(** ** The handshake *)

(** What a state after the core tells of the core's decision. *)
Lemma core_connected s st s' :
  base_ok s -> core_post s st s' -> c_state s'.1 = AEMLIB_STATE_MQTT_CONNECTED ->
  s' = s \/
  c_state s.1 = AEMLIB_STATE_MQTT_CONNECT_SENT /\
  exists new s1 n, rx_step s s1 /\ received s1.1 = received s.1 ++ new /\
    wire_in s.2 = new ++ wire_in s1.2 /\
    connack_of (c_rx_buffer_size s.1) (received s.1 ++ new) = CkAccept n /\
    received s'.1 = zdrop n (received s1.1) /\ wire_in s'.2 = wire_in s1.2.
Proof.
  intros Hs. unfold core_post. destruct (c_state s.1) eqn:Est; [by intros [_ ->]; left| | |by intros [_ ->]; left| |done].
  - intros (_ & _ & [(_ & -> & _)|[(_ & ->)|(_ & ->)]]); [done|congruence|done].
  - intros [(_ & s1 & H & _ & Hd)|(new & s1 & H & Er & Ei & Hp)] Hst;
      destruct (rx_step_base _ _ Hs H) as (Hs1 & _ & _ & E1).
    { destruct (dropped_ok _ _ Hs1 Hd) as (_ & _ & _ & E2 & _). congruence. }
    right. split; [done|]. exists new, s1.
    pose proof (rx_step_state _ _ H) as (_ & _ & _ & _ & _ & _ & Esz & _).
    unfold connack_post in Hp. rewrite Esz, Er in Hp.
    destruct (connack_of _ _) as [|e|n|n] eqn:Ec.
    + unfold timeout_post in Hp. destruct (5000 <=? _).
      * destruct Hp as (_ & _ & _ & _ & E2). rewrite E2 in Hst. done.
      * destruct Hp as (_ & _ & _ & E2 & _). rewrite E2 in Hst. congruence.
    + destruct Hp as [_ Hd]. destruct (dropped_ok _ _ Hs1 Hd) as (_ & _ & _ & E2 & _). congruence.
    + destruct Hp as (_ & _ & _ & _ & _ & Er' & Ei' & _). exists n. rewrite Er. done.
    + destruct Hp as (_ & s2 & H2 & _ & Hd). destruct (rx_step_base _ _ Hs1 H2) as (Hs2 & _).
      destruct (dropped_ok _ _ Hs2 Hd) as (_ & _ & _ & E2 & _). congruence.
  - intros [_ Hd] Hst. destruct (dropped_ok _ _ Hs Hd) as (_ & _ & _ & E2 & _). congruence.
Qed.

(** C7: a client becomes connected only in answer to the broker: it was
    waiting for CONNACK, and the stream it received starts with a complete
    CONNACK packet that carries return code 0. *)
Theorem connected_by_connack s :
  sys_ok s -> c_state s.1 <> AEMLIB_STATE_MQTT_CONNECTED ->
  wp (aemlib_poll CLIENT) (fun _ s' =>
    c_state s'.1 = AEMLIB_STATE_MQTT_CONNECTED ->
    c_state s.1 = AEMLIB_STATE_MQTT_CONNECT_SENT /\
    exists h body rest, parse_frame (inbound s) = FFrame h body rest /\
      h_type h = 2 /\ load (inbound s) 3 = Some 0) s.
Proof.
  intros Hs Hne. eapply wp_mono; [by apply wp_poll|]. intros st s' (s1 & Hf & H) Hst.
  pose proof (flushed_frame _ _ Hf) as (Est & _ & _ & _ & _ & Ei & _).
  pose proof (flushed_ok _ _ Hs Hf) as Hs1.
  destruct H as [(_ & Ec & ->)|(st2 & s2 & Hc & H)]; [congruence|].
  assert (c_state s2.1 = AEMLIB_STATE_MQTT_CONNECTED) as Hst2.
  { destruct H as [(_ & _ & ->)|(_ & Ha)]; [done|].
    apply after_core_state in Ha; [|by eapply core_sys_ok]. destruct Ha as [<-|[? ?]]; [done|congruence]. }
  destruct (core_connected _ _ _ (proj1 Hs1) Hc Hst2) as [->|(Ecs & new & s3 & n & _ & Er & Ew & Eck & _)]; [congruence|].
  split; [congruence|]. rewrite <- Ei. unfold inbound. rewrite Ew, app_assoc.
  apply connack_accept in Eck as (h & Eh & Et & -> & Hn & Hl).
  pose proof (base_wire_bytes _ (proj1 Hs1)) as Hb. rewrite Ew in Hb. apply Forall_app in Hb as [Hb _].
  assert (is_bytes (received s1.1 ++ new)) by (apply Forall_app; split; [apply received_bytes, Hs1|done]).
  pose proof (parse_frame_app _ (wire_in s3.2) _ _ _ ltac:(done) (parse_frame_header _ _ Eh Hn)) as Ef.
  eexists h, _, _. split; [exact Ef|]. split; [done|].
  unfold load in *. cbn [Z.leb] in *. by apply lookup_app_l_Some.
Qed.

(** ** Delivery *)
Lemma delivery_trans s1 s2 s3 : delivery s1 s2 -> delivery s2 s3 -> delivery s1 s3.
Proof. unfold delivery. congruence. Qed.

Lemma delivery_same s s' :
  delivered s'.2 = delivered s.2 -> c_on_message s'.1 = c_on_message s.1 -> inbound s' = inbound s ->
  delivery s s'.
Proof. unfold delivery, heard. by intros -> -> ->. Qed.

(** An accepted CONNACK carries no message. *)
Lemma connack_messages cap bs n more :
  is_bytes bs -> is_bytes more -> connack_of cap bs = CkAccept n ->
  messages (bs ++ more) = messages (zdrop n bs ++ more).
Proof.
  intros Hb Hm Eck. apply connack_accept in Eck as (h & Eh & Et & -> & Hn & _).
  rewrite (messages_frame _ _ _ Hb Hm Eh Hn). unfold action_of. by rewrite Et.
Qed.

Lemma connack_post_delivery s st s' :
  sys_ok s -> connack_post s st s' -> c_state s'.1 <> AEMLIB_STATE_DISCONNECTED -> delivery s s'.
Proof.
  intros Hs Hp Hst. pose proof Hs as [Hb _]. pose proof (received_bytes _ (proj1 Hb)) as Hr.
  pose proof (base_wire_bytes _ Hb) as Hw.
  unfold connack_post in Hp. destruct (connack_of _ _) as [|e|n|n] eqn:Ec.
  - unfold timeout_post in Hp. destruct (5000 <=? _); [destruct Hp as (_ & _ & _ & _ & E1); by rewrite E1 in Hst|].
    destruct Hp as (_ & Hd & _ & E1 & Ei & _). apply delivery_same; [done|by rewrite E1|].
    unfold inbound. by rewrite E1, Ei.
  - destruct Hp as [_ Hd]. by destruct (dropped_ok _ _ Hb Hd) as (_ & _ & _ & E1 & _).
  - destruct Hp as (_ & _ & Hd & _ & _ & Er & Ei & _ & Eo). unfold delivery, heard, inbound.
    by rewrite Hd, Eo, Er, Ei, (connack_messages _ _ _ _ Hr Hw Ec).
  - destruct Hp as (_ & s1 & H & _ & Hd). destruct (rx_step_base _ _ Hb H) as (Hb1 & _).
    by destruct (dropped_ok _ _ Hb1 Hd) as (_ & _ & _ & E1 & _).
Qed.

-----

- **Task description**: Go to the line in the material above that contains "unfold connack_post in Hp. rewrite" and copy exactly from there through the line that contains "in Hst. done.", stopping after it.

- **Task output**:
    unfold connack_post in Hp. rewrite Esz, Er in Hp.
    destruct (connack_of _ _) as [|e|n|n] eqn:Ec.
    + unfold timeout_post in Hp. destruct (5000 <=? _).
      * destruct Hp as (_ & _ & _ & _ & E2). rewrite E2 in Hst. done.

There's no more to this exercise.